Prompt →
As soon as the line containing "(* ===== verification/CondorList.v ===== *)" appears in the material below, start returning lines exactly, and end with the line containing "(** class Item;".

^^^^

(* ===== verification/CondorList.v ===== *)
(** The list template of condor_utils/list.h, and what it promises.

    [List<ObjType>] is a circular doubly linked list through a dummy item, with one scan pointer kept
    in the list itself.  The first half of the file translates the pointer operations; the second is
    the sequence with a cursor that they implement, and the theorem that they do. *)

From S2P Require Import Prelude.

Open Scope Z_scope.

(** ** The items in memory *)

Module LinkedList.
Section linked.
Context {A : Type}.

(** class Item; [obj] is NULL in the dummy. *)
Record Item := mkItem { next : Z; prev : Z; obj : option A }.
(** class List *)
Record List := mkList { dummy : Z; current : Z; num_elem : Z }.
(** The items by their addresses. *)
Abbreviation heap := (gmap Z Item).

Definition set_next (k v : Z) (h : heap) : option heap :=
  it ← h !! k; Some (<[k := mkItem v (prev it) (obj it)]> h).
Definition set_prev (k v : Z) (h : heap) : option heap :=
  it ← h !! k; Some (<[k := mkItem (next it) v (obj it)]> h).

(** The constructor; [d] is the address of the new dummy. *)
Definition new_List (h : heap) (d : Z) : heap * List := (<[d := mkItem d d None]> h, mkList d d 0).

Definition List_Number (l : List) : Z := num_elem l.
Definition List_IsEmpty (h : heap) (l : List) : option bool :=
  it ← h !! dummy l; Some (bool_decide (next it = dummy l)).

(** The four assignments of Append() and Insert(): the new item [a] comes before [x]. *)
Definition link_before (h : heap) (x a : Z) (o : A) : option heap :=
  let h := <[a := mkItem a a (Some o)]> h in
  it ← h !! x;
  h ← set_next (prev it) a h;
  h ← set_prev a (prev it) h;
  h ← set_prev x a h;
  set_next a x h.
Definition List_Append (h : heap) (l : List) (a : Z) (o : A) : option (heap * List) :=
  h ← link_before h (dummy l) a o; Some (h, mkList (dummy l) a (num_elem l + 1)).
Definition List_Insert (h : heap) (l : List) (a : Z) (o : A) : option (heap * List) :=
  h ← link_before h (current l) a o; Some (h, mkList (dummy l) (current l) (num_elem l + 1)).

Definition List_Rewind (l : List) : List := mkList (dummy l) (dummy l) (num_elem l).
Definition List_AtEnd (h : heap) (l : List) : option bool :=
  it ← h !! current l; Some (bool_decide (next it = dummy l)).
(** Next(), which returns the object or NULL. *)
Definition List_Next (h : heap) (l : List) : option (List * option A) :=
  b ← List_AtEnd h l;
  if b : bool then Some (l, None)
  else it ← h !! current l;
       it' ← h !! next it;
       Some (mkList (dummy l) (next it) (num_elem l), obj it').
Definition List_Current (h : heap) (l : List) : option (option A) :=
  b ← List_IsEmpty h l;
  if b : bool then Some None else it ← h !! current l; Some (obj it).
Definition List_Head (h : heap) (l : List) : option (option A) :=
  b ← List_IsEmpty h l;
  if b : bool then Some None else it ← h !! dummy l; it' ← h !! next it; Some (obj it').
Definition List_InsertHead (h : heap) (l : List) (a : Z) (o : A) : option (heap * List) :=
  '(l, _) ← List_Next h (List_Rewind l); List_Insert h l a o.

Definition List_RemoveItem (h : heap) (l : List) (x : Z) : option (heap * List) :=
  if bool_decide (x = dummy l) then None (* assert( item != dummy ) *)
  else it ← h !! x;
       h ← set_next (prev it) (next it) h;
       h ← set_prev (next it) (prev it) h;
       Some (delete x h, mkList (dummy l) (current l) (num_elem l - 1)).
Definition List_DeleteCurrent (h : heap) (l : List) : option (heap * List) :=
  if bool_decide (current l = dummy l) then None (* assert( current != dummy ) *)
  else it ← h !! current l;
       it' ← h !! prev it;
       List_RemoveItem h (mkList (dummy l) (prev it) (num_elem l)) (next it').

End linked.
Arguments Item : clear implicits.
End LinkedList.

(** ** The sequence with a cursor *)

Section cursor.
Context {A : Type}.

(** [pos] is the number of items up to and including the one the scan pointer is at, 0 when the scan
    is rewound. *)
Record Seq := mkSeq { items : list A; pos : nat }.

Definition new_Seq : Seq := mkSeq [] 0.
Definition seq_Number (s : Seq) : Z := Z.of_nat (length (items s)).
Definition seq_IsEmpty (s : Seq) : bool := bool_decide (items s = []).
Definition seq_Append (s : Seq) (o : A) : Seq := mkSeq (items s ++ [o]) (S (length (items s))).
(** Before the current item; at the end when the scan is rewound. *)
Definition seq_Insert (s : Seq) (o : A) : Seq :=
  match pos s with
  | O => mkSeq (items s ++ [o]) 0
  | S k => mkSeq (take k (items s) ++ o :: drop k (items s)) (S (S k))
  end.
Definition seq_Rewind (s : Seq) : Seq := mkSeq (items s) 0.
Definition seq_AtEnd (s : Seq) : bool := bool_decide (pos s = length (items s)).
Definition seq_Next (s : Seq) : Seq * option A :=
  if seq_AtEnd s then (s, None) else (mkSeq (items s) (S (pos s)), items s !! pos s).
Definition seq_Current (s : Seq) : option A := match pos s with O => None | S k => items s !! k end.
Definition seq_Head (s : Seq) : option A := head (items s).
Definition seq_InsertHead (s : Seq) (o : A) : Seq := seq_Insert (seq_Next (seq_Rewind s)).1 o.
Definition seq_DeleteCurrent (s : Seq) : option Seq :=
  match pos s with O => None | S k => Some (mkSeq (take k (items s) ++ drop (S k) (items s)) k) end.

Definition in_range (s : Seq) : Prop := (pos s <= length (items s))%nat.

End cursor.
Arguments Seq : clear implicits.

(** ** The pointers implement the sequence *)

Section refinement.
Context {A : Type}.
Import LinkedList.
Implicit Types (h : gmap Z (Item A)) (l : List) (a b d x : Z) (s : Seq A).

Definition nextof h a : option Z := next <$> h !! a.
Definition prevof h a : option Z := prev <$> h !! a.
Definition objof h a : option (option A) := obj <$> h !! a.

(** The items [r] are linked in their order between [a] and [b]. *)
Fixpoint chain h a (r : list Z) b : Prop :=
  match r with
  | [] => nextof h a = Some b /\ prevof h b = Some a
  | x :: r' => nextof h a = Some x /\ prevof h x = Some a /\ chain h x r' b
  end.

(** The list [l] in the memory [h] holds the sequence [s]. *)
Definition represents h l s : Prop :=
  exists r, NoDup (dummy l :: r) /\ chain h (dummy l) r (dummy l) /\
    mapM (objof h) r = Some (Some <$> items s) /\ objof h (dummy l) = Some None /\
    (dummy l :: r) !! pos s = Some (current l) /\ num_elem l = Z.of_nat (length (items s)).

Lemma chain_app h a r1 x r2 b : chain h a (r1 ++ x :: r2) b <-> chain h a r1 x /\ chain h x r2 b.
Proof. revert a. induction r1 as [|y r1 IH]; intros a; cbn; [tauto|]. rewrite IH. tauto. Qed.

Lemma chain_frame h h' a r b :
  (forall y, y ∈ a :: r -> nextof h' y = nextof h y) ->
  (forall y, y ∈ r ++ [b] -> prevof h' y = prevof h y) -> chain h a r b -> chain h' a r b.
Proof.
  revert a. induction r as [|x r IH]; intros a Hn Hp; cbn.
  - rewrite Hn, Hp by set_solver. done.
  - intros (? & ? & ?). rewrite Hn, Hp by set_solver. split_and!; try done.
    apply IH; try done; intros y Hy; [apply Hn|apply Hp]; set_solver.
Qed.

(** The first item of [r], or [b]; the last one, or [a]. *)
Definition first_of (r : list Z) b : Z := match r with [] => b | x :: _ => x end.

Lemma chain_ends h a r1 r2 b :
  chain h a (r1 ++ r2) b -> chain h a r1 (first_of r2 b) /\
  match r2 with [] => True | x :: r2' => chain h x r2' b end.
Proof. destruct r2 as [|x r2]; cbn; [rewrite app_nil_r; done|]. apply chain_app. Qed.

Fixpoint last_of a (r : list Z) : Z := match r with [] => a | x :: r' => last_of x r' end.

^^^^

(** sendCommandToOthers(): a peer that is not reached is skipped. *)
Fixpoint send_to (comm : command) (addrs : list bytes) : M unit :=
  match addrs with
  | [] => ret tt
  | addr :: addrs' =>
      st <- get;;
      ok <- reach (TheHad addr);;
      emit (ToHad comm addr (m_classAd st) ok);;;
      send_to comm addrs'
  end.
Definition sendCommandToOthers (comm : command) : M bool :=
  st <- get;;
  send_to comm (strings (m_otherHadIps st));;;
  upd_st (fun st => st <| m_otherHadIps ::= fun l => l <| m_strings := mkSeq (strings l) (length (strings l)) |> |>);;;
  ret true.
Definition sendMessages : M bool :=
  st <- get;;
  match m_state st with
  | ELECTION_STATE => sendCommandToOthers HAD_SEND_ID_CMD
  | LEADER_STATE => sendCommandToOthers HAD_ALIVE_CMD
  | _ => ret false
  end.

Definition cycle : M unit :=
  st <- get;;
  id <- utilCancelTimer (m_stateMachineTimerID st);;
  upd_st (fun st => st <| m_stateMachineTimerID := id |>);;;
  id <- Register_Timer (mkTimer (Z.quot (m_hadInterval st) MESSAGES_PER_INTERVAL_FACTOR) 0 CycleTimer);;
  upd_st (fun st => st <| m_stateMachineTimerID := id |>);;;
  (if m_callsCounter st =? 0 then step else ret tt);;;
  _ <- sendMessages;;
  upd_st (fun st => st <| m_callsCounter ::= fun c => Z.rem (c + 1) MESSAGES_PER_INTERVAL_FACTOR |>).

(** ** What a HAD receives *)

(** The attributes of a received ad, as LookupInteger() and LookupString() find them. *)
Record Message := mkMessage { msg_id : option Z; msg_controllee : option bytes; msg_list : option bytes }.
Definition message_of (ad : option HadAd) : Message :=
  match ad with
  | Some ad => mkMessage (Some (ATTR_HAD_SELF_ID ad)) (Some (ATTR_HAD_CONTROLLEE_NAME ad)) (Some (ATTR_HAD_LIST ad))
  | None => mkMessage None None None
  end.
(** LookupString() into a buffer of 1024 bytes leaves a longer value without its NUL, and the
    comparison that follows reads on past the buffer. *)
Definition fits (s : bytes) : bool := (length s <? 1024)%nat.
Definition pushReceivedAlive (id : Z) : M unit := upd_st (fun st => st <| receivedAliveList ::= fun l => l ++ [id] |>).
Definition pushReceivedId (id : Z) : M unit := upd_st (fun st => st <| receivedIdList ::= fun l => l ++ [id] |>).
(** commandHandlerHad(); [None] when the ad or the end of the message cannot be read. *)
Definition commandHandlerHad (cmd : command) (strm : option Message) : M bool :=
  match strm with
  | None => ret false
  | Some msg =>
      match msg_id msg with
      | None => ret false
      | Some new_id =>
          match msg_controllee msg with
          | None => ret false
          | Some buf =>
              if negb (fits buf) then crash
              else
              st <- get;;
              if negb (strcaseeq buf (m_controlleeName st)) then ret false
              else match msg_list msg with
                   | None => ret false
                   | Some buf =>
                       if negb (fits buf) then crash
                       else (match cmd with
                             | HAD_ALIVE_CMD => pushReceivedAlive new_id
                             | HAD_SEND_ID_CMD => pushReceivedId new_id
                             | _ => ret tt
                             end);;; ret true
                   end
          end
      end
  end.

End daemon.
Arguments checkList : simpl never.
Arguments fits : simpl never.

^^^^

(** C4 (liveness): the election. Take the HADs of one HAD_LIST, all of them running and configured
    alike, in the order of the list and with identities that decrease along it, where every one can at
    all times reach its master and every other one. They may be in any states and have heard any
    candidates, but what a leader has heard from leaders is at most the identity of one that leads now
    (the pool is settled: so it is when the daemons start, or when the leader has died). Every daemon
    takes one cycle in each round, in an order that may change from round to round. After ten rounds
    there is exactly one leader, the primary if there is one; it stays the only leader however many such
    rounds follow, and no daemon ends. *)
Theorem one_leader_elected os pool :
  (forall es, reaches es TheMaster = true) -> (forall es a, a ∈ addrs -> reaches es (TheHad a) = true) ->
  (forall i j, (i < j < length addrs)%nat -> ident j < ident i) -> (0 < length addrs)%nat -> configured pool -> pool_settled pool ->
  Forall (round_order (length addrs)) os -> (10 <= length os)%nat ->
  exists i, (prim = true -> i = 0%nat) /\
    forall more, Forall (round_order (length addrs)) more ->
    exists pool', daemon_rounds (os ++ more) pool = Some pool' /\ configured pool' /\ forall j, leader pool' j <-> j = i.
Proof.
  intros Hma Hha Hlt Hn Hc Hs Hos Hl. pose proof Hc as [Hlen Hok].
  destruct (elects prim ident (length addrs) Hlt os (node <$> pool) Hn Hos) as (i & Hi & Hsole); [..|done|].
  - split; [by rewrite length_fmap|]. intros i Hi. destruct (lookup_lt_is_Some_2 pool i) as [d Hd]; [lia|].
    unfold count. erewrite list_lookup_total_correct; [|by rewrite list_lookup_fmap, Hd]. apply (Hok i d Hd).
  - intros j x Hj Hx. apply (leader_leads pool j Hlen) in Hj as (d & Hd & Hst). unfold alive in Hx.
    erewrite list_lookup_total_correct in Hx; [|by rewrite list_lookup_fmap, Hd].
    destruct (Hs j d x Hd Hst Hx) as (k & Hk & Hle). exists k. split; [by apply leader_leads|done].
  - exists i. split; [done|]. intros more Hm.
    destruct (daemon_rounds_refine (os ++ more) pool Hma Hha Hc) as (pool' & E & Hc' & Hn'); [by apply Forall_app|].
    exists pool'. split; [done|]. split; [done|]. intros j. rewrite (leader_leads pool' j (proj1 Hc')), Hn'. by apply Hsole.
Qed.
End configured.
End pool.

^^^^

Solution to this exercise →
(* ===== verification/CondorList.v ===== *)
(** The list template of condor_utils/list.h, and what it promises.

    [List<ObjType>] is a circular doubly linked list through a dummy item, with one scan pointer kept
    in the list itself.  The first half of the file translates the pointer operations; the second is
    the sequence with a cursor that they implement, and the theorem that they do. *)

From S2P Require Import Prelude.

Open Scope Z_scope.

(** ** The items in memory *)

Module LinkedList.
Section linked.
Context {A : Type}.

(** class Item; [obj] is NULL in the dummy. *)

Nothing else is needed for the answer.